Considering the current situation in which NAC with gemcitabine and cisplatin (GC) is widely used in clinical practice, the Data and Safety Monitoring Committee recommended early publication of the results. The 5-year PFS of the NAC arm was 69.1% (55.8%-79.1%) and that of the RC arm was 56.4% (43.2%-67.7%). The PFS of the NAC arm was better than that of the RC arm (HR, 0.61; 95% CI, 0.35-1.06, one-sided log-rank p=0.04). No remarkable difference was observed in operation time, estimated blood loss, transfusion rate, and the number of lymph nodes removed between the NAC and RC arms. No remarkable differences in perioperative complications, other than lymph leakage (NAC arm 1.7% vs. RC arm 12.3%, p=0.035) and anastomotic leak (NAC arm 12.1% vs. RC arm 1.5%, p=0.0257) were observed between the NAC and RC arms. Late postoperative complications with hydronephrosis, renal dysfunction, and abdominal incision hernia showed no significant differences between the arms. In the NAC arm with MVAC, the percent with G3-G4 adverse event of neutropenia, appetite loss, nausea, febrile neutropenia, and anemia was 87.3% 28.6%21.4%, 17.9%, and 14.3%, respectively. In the pathological outcomes of NAC and RC arms, 34.4% and 9.4% of the patients had pT0, respectively (p=0.0011).
Conclusions: Although NAC with GC is widely used for MIBC, NAC with MVAC can still be considered promising since 2 cycles of NAC provided a significant increase of the percent pT0 and favorable PFS and OS.

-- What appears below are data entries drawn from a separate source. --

(** ** The URL grammar in words *)

(** The shapes of site URL the registry documents, stated on the characters
    of the string and independently of the pattern above. *)

Definition is_digit (c : ascii) : bool := in_range "0" "9" c.




Definition digit_value (c : ascii) : nat := nat_of_ascii c - 48.

Definition numeral_value (l : list ascii) : nat :=
  fold_left (fun acc c => 10 * acc + digit_value c) l 0.




Definition chars (s : string) : list ascii := list_ascii_of_string s.






(** The grammar as the specification words it, as a pattern that has to
    match the whole string: [http(s)://] followed by ([localhost] | a host
    name of two labels or more | a dotted quad with an optional [/0-32]
    suffix), then an optional [:port]. *)
Definition spec_site_url_regex : regex :=
  Seq (Alt (Lit "http") (Lit "https"))
    (Seq (Lit "://")
       (Seq (Alt (Lit "localhost")
               (Alt (Seq label_re (Plus (Seq (Chr ".") label_re)))
                  (Seq (Rep 3 (Seq octet_re (Chr ".")))
                     (Seq octet_re (Opt (Seq (Chr "/") prefix_len_re))))))
          (Opt (Seq (Chr ":") (Plus digit))))).

Definition full_match (r : regex) (s : string) : bool :=
  existsb (fun c => match c.2 with [] => true | _ => false end)
    (run r (true, chars s)).

Definition spec_site_url (url : string) : bool :=
  full_match spec_site_url_regex url.

(** ** Specification-side notions *)

(** The fields of [authData] that [setCredentials] overwrites on every
    update. *)
Definition overwritten_fields : list string :=
  ["method"; "url"; "email"; "before_login_element_xpath"; "login_button_xpath";
   "login_script"; "after_login_element_xpath"; "username";
   "username_field_xpath"; "password_field_xpath"; "expected_cookies"].

(** Everything in a schedule record but [crontab] and [enabled]. *)
Definition descriptor (d : schedule_doc) :=
  (p_cls d, p_task d, p_args d, p_site d, p_queue d, p_routing_key d,
   p_exchange d, p_plan d, p_name d).
(** * noted: cost tracking, item cache and response parsing

    A shallow embedding of [src/cost_tracker.py] (classes [CostTracker] and
    [ItemCache]) and of [ClaudeProcessor._parse_response] from
    [src/claude_interface.py], with the properties the specification states
    about them.

    Conventions of the embedding:
    - a Python [str] is a [string]; its characters are the code points
      0..255, on which [str.lower] works character by character;
    - a Python [int] is a [Z]; a Python [float] is a primitive binary64
      [float], so that sums, products and quotients are the IEEE ones the
      interpreter computes;
    - a raised exception is the [Raise] case of [result];
    - a JSON document on disk is a [file]: absent, unreadable, holding text
      that is not JSON, or holding a decoded document. *)

From Stdlib Require Import ZArith List String Ascii Bool Lia DecimalString.
From Stdlib Require Import Floats.PrimFloat Floats.SpecFloat Floats.FloatOps.
Import ListNotations.

Set Warnings "-inexact-float,-register-all".
Local Open Scope Z_scope.

(** ** Exceptions *)

Inductive exn : Set :=
| ZeroDivisionError
| OverflowError
| TypeError
| AttributeError
| KeyError
| ValueError
| JSONDecodeError
| RecursionError
| OSError.

Inductive result (A : Type) : Type :=
| Ok (a : A)
| Raise (e : exn).

Arguments Ok {A} a.
Arguments Raise {A} e.

Definition bind {A B : Type} (m : result A) (k : A -> result B) : result B :=
  match m with
  | Ok a => k a
  | Raise e => Raise e
  end.

Notation "x <- m ;; k" := (bind m (fun x => k))
  (at level 61, m at next level, right associativity).

(** ** The pieces of the Python runtime the code relies on *)

Module Py.

(** [len(s)] *)
Definition len (s : string) : Z := Z.of_nat (String.length s).

(** One character of [str.lower()]: A-Z and the upper-case letters of
    U+00C0..U+00DE (the multiplication sign U+00D7 apart) move up by 32. *)
Definition lower_char (c : ascii) : ascii :=
  let n := nat_of_ascii c in
  if ((65 <=? n)%nat && (n <=? 90)%nat)
     || ((192 <=? n)%nat && (n <=? 222)%nat && negb (n =? 215)%nat)
  then ascii_of_nat (n + 32)
  else c.

(** [s.lower()] *)
Fixpoint lower (s : string) : string :=
  match s with
  | EmptyString => EmptyString
  | String c s' => String (lower_char c) (lower s')
  end.

(** [s.startswith(p)] *)
Fixpoint startswith (p s : string) : bool :=
  match p, s with
  | EmptyString, _ => true
  | String _ _, EmptyString => false
  | String a p', String b s' => Ascii.eqb a b && startswith p' s'
  end.

(** [sub in s] on strings *)
Fixpoint contains (sub s : string) : bool :=
  startswith sub s
  || match s with
     | EmptyString => false
     | String _ s' => contains sub s'
     end.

Galectin 9 and PINCH, novel immunotherapy targets of renal cell carcinoma

Author(s):
Hidenori Kawashima, Satoshi Tamada, Taro Iguchi, Junji Uchida, Katsuyuki Kuratsukuri, Tomoaki Tanaka, Tatsuya Nakatani
Affiliation(s):
Department of Urology, Osaka City University Graduate School of Medicine

On the postulation that remarkable responders to cytokine therapies had specific cellular immunity against renal cell carcinoma (RCC), with antibodies that reacted to cancer antigens, we analyzed and then generalized mechanisms by which partial or complete response was achieved among a limited number of patients with metastatic RCC treated with interferon or interleukin-2. In order to isolate tumor antigens actually involved in cancer immunity against RCC, we screened an expression library of RCC (clear cell carcinoma) using as probes the sera of patients with metastatic RCC who showed partial or complete response to cytokine therapy. We obtained 15 different genes related to T-cell death, inhibition of tumor suppressors, mitosis, ubiquitin-proteasome system, chromatin remodeling, epithelial-mesenchymal transition etc. Among them, two novel genes, galectin 9 and PINCH, were much more highly expressed in cancerous lesions than in normal tissues in all patients with clear cell carcinoma in our study (18/18). Peripheral blood mononuclear cells (PBMCs) from healthy volunteers were then stimulated with antigen-derived peptides to induce specific cytotoxic T lymphocytes (CTLs). Specific CTL activities were measured by 51Cr-releasing assay. Both HLA-A*2402- and HLA-A*0201-restricted CTLs were induced by each antigen-derived peptide to show specific and highly cytotoxic anti-RCC activities. Flow cytometry analysis of CTLs labeled with FITC anti-CD107a and APC anti-CD8 showed abundant induction of specific CTLs. Clonal expansion of CTLs was shown by clonality of TCR-Vβ repertoires. This novel approach yielded promising tumor antigens as immunotherapy targets for RCC.